- Opening Delimiter -

(** * vite-plugin-svelte: prebundling plugin and vite preprocessors

    A shallow embedding of

    - [packages/vite-plugin-svelte/src/preprocess.js]
      ([viteScript], [viteStyle], [isResolvedConfig]) and
    - [packages/vite-plugin-svelte/src/utils/esbuild.ts]
      ([duration], [humanDuration], [compileSvelte] and the closures of
      [esbuildSveltePlugin]: [logProgress], [logStats] and the
      [onStart] / [onLoad] / [onEnd] handlers)

    together with the properties of these functions that the specification
    talks about.

    Conventions.
    - JavaScript strings are [string]; [undefined] and [null] are [None].
    - JavaScript numbers are kept abstract (class [Number]): the plugin only
      adds, subtracts, divides, compares and prints them, so every theorem
      holds for IEEE doubles as well as for the exact rationals used in the
      examples.
    - A thrown exception is the [Throw] branch of [result]; effects before
      the throw are kept in the state.
    - An [await] is a suspension point: the code before it runs at the call,
      the code after it runs when the awaited promise settles.  Where a
      property depends on the interleaving ([style], [logStats]), the
      suspended call is an explicit task and the order of settlement is a
      parameter; elsewhere a call is one transition of the state it
      shares with the other calls.
    - Code outside the two files (vite, svelte, vitefu, the file system,
      the clock, the logger, [utils/sourcemaps], [utils/error]) is a
      parameter: the records [Vite] and [Host]. *)

From Stdlib Require Import List String Ascii Bool Arith ZArith QArith Lia.
From Stdlib Require Import Permutation Sorted DecimalString.
Import ListNotations.

Local Open Scope string_scope.
Local Open Scope list_scope.
Local Open Scope nat_scope.

Infix "+++" := String.append (right associativity, at level 60).

(* ================================================================== *)
(** * JavaScript strings                                               *)
(* ================================================================== *)

Module JsString.

Fixpoint spaces (n : nat) : string :=
  match n with
  | O => ""
  | S n' => String " " (spaces n')
  end.

(** [s.padStart(width, ' ')] *)
Definition padStart (s : string) (width : nat) : string :=
  spaces (width - String.length s) +++ s.

(** [s.padEnd(width, ' ')] *)
Definition padEnd (s : string) (width : nat) : string :=
  s +++ spaces (width - String.length s).

(** [ls.join(sep)] on an array of strings *)
Fixpoint join (sep : string) (ls : list string) : string :=
  match ls with
  | [] => ""
  | [s] => s
  | s :: rest => s +++ sep +++ join sep rest
  end.

(** [s.startsWith(p)] *)
Definition startsWith (s p : string) : bool := String.prefix p s.

(** [s.endsWith(suffix)] *)
Definition endsWith (s suffix : string) : bool :=
  let n := String.length s in
  let k := String.length suffix in
  (k <=? n) && String.eqb (String.substring (n - k) k s) suffix.

(** The template literal [`${n}`] for a non-negative integer. *)
Definition of_nat (n : nat) : string :=
  NilZero.string_of_uint (Nat.to_uint n).

(** [`${b}`] for a boolean. *)
Definition of_bool (b : bool) : string := if b then "true" else "false".

(** The regular expression atom [.]: any character but a line
    terminator. *)
Definition dot_matches (c : ascii) : bool :=
  negb (Ascii.eqb c "010" || Ascii.eqb c "013").

(** [/package.json$/.test(s)]: the last twelve characters are
    [package], one character matched by [.], and [json]. *)
Definition ends_with_package_json (s : string) : bool :=
  let n := String.length s in
  (12 <=? n)
  && String.eqb (String.substring (n - 12) 7 s) "package"
  && match String.get (n - 5) s with
     | Some c => dot_matches c
     | None => false
     end
  && String.eqb (String.substring (n - 4) 4 s) "json".

(** [s.replace(/package.json$/, '')] *)
Definition strip_package_json (s : string) : string :=
  if ends_with_package_json s
  then String.substring 0 (String.length s - 12) s
  else s.

End JsString.

(* ================================================================== *)
(** * JavaScript numbers                                               *)
(* ================================================================== *)

(** The operations of the number type that the plugin uses.  [truthy] is
    [ToBoolean] (false on [0] and [NaN]); [nltb a b] is [a < b];
    [toFixed n d] is [n.toFixed(d)]. *)
Class Number := {
  num : Type;
  of_nat : nat -> num;
  nadd : num -> num -> num;
  nsub : num -> num -> num;
  ndiv : num -> num -> num;
  nltb : num -> num -> bool;
  truthy : num -> bool;
  toFixed : num -> nat -> string;
  truthy_zero : truthy (of_nat 0) = false
}.

(** [a > b] *)
Definition ngtb {N : Number} (a b : num) : bool := nltb b a.

(** ** Exact rationals as an instance, used to run the examples *)

Module QNumber.

Definition pow10 (d : nat) : Z := Z.pow 10 (Z.of_nat d).

Fixpoint zeros (n : nat) : string :=
  match n with
  | O => ""
  | S n' => String "0" (zeros n')
  end.

(** [q.toFixed(d)] for a rational below [1e21]: the integer nearest to
    [|q| * 10^d] (the larger one on a tie), printed with [d] fraction
    digits. *)
Definition q_toFixed (q : Q) (d : nat) : string :=
  let den := Z.pos (Qden q) in
  let n := ((Z.abs (Qnum q) * pow10 d * 2 + den) / (den * 2))%Z in
  let m := JsString.of_nat (Z.to_nat n) in
  let m := zeros (S d - String.length m) +++ m in
  let k := String.length m - d in
  let body :=
    match d with
    | O => m
    | _ => String.substring 0 k m +++ "." +++ String.substring k d m
    end in
  (if (Qnum q <? 0)%Z then "-" else "") +++ body.

Definition q_ltb (a b : Q) : bool := negb (Qle_bool b a).

Definition q_truthy (q : Q) : bool := negb (Qnum q =? 0)%Z.

Definition number : Number := {|
  num := Q;
  of_nat := fun n => inject_Z (Z.of_nat n);
  nadd := Qplus;
  nsub := Qminus;
  ndiv := Qdiv;
  nltb := q_ltb;
  truthy := q_truthy;
  toFixed := q_toFixed;
  truthy_zero := eq_refl
|}.

End QNumber.

(* ================================================================== *)
(** * Exceptions                                                       *)
(* ================================================================== *)

(** A thrown value: the error's [name] and its [message] property. *)
Record JsError := { kind : string; message : option string }.

Definition TypeError (msg : string) : JsError :=
  {| kind := "TypeError"; message := Some msg |}.

Inductive result (A : Type) : Type :=
| Ok (a : A)
| Throw (e : JsError).
Arguments Ok {A} a.
Arguments Throw {A} e.

(** Source maps are opaque to the code modelled here: they are passed
    between the collaborators and never inspected. *)
Record SourceMap := { sources : list string; mappings : string }.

- Closing Delimiter -

- **WHAT TO DO**:
Word for word, write out every record in the listing.

- **FINISHED TASK**:
(** * vite-plugin-svelte: prebundling plugin and vite preprocessors

    A shallow embedding of

    - [packages/vite-plugin-svelte/src/preprocess.js]
      ([viteScript], [viteStyle], [isResolvedConfig]) and
    - [packages/vite-plugin-svelte/src/utils/esbuild.ts]
      ([duration], [humanDuration], [compileSvelte] and the closures of
      [esbuildSveltePlugin]: [logProgress], [logStats] and the
      [onStart] / [onLoad] / [onEnd] handlers)

    together with the properties of these functions that the specification
    talks about.

    Conventions.
    - JavaScript strings are [string]; [undefined] and [null] are [None].
    - JavaScript numbers are kept abstract (class [Number]): the plugin only
      adds, subtracts, divides, compares and prints them, so every theorem
      holds for IEEE doubles as well as for the exact rationals used in the
      examples.
    - A thrown exception is the [Throw] branch of [result]; effects before
      the throw are kept in the state.
    - An [await] is a suspension point: the code before it runs at the call,
      the code after it runs when the awaited promise settles.  Where a
      property depends on the interleaving ([style], [logStats]), the
      suspended call is an explicit task and the order of settlement is a
      parameter; elsewhere a call is one transition of the state it
      shares with the other calls.
    - Code outside the two files (vite, svelte, vitefu, the file system,
      the clock, the logger, [utils/sourcemaps], [utils/error]) is a
      parameter: the records [Vite] and [Host]. *)

From Stdlib Require Import List String Ascii Bool Arith ZArith QArith Lia.
From Stdlib Require Import Permutation Sorted DecimalString.
Import ListNotations.

Local Open Scope string_scope.
Local Open Scope list_scope.
Local Open Scope nat_scope.

Infix "+++" := String.append (right associativity, at level 60).

(* ================================================================== *)
(** * JavaScript strings                                               *)
(* ================================================================== *)

Module JsString.

Fixpoint spaces (n : nat) : string :=
  match n with
  | O => ""
  | S n' => String " " (spaces n')
  end.

(** [s.padStart(width, ' ')] *)
Definition padStart (s : string) (width : nat) : string :=
  spaces (width - String.length s) +++ s.

(** [s.padEnd(width, ' ')] *)
Definition padEnd (s : string) (width : nat) : string :=
  s +++ spaces (width - String.length s).

(** [ls.join(sep)] on an array of strings *)
Fixpoint join (sep : string) (ls : list string) : string :=
  match ls with
  | [] => ""
  | [s] => s
  | s :: rest => s +++ sep +++ join sep rest
  end.

(** [s.startsWith(p)] *)
Definition startsWith (s p : string) : bool := String.prefix p s.

(** [s.endsWith(suffix)] *)
Definition endsWith (s suffix : string) : bool :=
  let n := String.length s in
  let k := String.length suffix in
  (k <=? n) && String.eqb (String.substring (n - k) k s) suffix.

(** The template literal [`${n}`] for a non-negative integer. *)
Definition of_nat (n : nat) : string :=
  NilZero.string_of_uint (Nat.to_uint n).

(** [`${b}`] for a boolean. *)
Definition of_bool (b : bool) : string := if b then "true" else "false".

(** The regular expression atom [.]: any character but a line
    terminator. *)
Definition dot_matches (c : ascii) : bool :=
  negb (Ascii.eqb c "010" || Ascii.eqb c "013").

(** [/package.json$/.test(s)]: the last twelve characters are
    [package], one character matched by [.], and [json]. *)
Definition ends_with_package_json (s : string) : bool :=
  let n := String.length s in
  (12 <=? n)
  && String.eqb (String.substring (n - 12) 7 s) "package"
  && match String.get (n - 5) s with
     | Some c => dot_matches c
     | None => false
     end
  && String.eqb (String.substring (n - 4) 4 s) "json".

(** [s.replace(/package.json$/, '')] *)
Definition strip_package_json (s : string) : string :=
  if ends_with_package_json s
  then String.substring 0 (String.length s - 12) s
  else s.

End JsString.

(* ================================================================== *)
(** * JavaScript numbers                                               *)
(* ================================================================== *)

(** The operations of the number type that the plugin uses.  [truthy] is
    [ToBoolean] (false on [0] and [NaN]); [nltb a b] is [a < b];
    [toFixed n d] is [n.toFixed(d)]. *)
Class Number := {
  num : Type;
  of_nat : nat -> num;
  nadd : num -> num -> num;
  nsub : num -> num -> num;
  ndiv : num -> num -> num;
  nltb : num -> num -> bool;
  truthy : num -> bool;
  toFixed : num -> nat -> string;
  truthy_zero : truthy (of_nat 0) = false
}.

(** [a > b] *)
Definition ngtb {N : Number} (a b : num) : bool := nltb b a.

(** ** Exact rationals as an instance, used to run the examples *)

Module QNumber.

Definition pow10 (d : nat) : Z := Z.pow 10 (Z.of_nat d).

Fixpoint zeros (n : nat) : string :=
  match n with
  | O => ""
  | S n' => String "0" (zeros n')
  end.

(** [q.toFixed(d)] for a rational below [1e21]: the integer nearest to
    [|q| * 10^d] (the larger one on a tie), printed with [d] fraction
    digits. *)
Definition q_toFixed (q : Q) (d : nat) : string :=
  let den := Z.pos (Qden q) in
  let n := ((Z.abs (Qnum q) * pow10 d * 2 + den) / (den * 2))%Z in
  let m := JsString.of_nat (Z.to_nat n) in
  let m := zeros (S d - String.length m) +++ m in
  let k := String.length m - d in
  let body :=
    match d with
    | O => m
    | _ => String.substring 0 k m +++ "." +++ String.substring k d m
    end in
  (if (Qnum q <? 0)%Z then "-" else "") +++ body.

Definition q_ltb (a b : Q) : bool := negb (Qle_bool b a).

Definition q_truthy (q : Q) : bool := negb (Qnum q =? 0)%Z.

Definition number : Number := {|
  num := Q;
  of_nat := fun n => inject_Z (Z.of_nat n);
  nadd := Qplus;
  nsub := Qminus;
  ndiv := Qdiv;
  nltb := q_ltb;
  truthy := q_truthy;
  toFixed := q_toFixed;
  truthy_zero := eq_refl
|}.

End QNumber.

(* ================================================================== *)
(** * Exceptions                                                       *)
(* ================================================================== *)

(** A thrown value: the error's [name] and its [message] property. *)
Record JsError := { kind : string; message : option string }.

Definition TypeError (msg : string) : JsError :=
  {| kind := "TypeError"; message := Some msg |}.

Inductive result (A : Type) : Type :=
| Ok (a : A)
| Throw (e : JsError).
Arguments Ok {A} a.
Arguments Throw {A} e.

(** Source maps are opaque to the code modelled here: they are passed
    between the collaborators and never inspected. *)
Record SourceMap := { sources : list string; mappings : string }.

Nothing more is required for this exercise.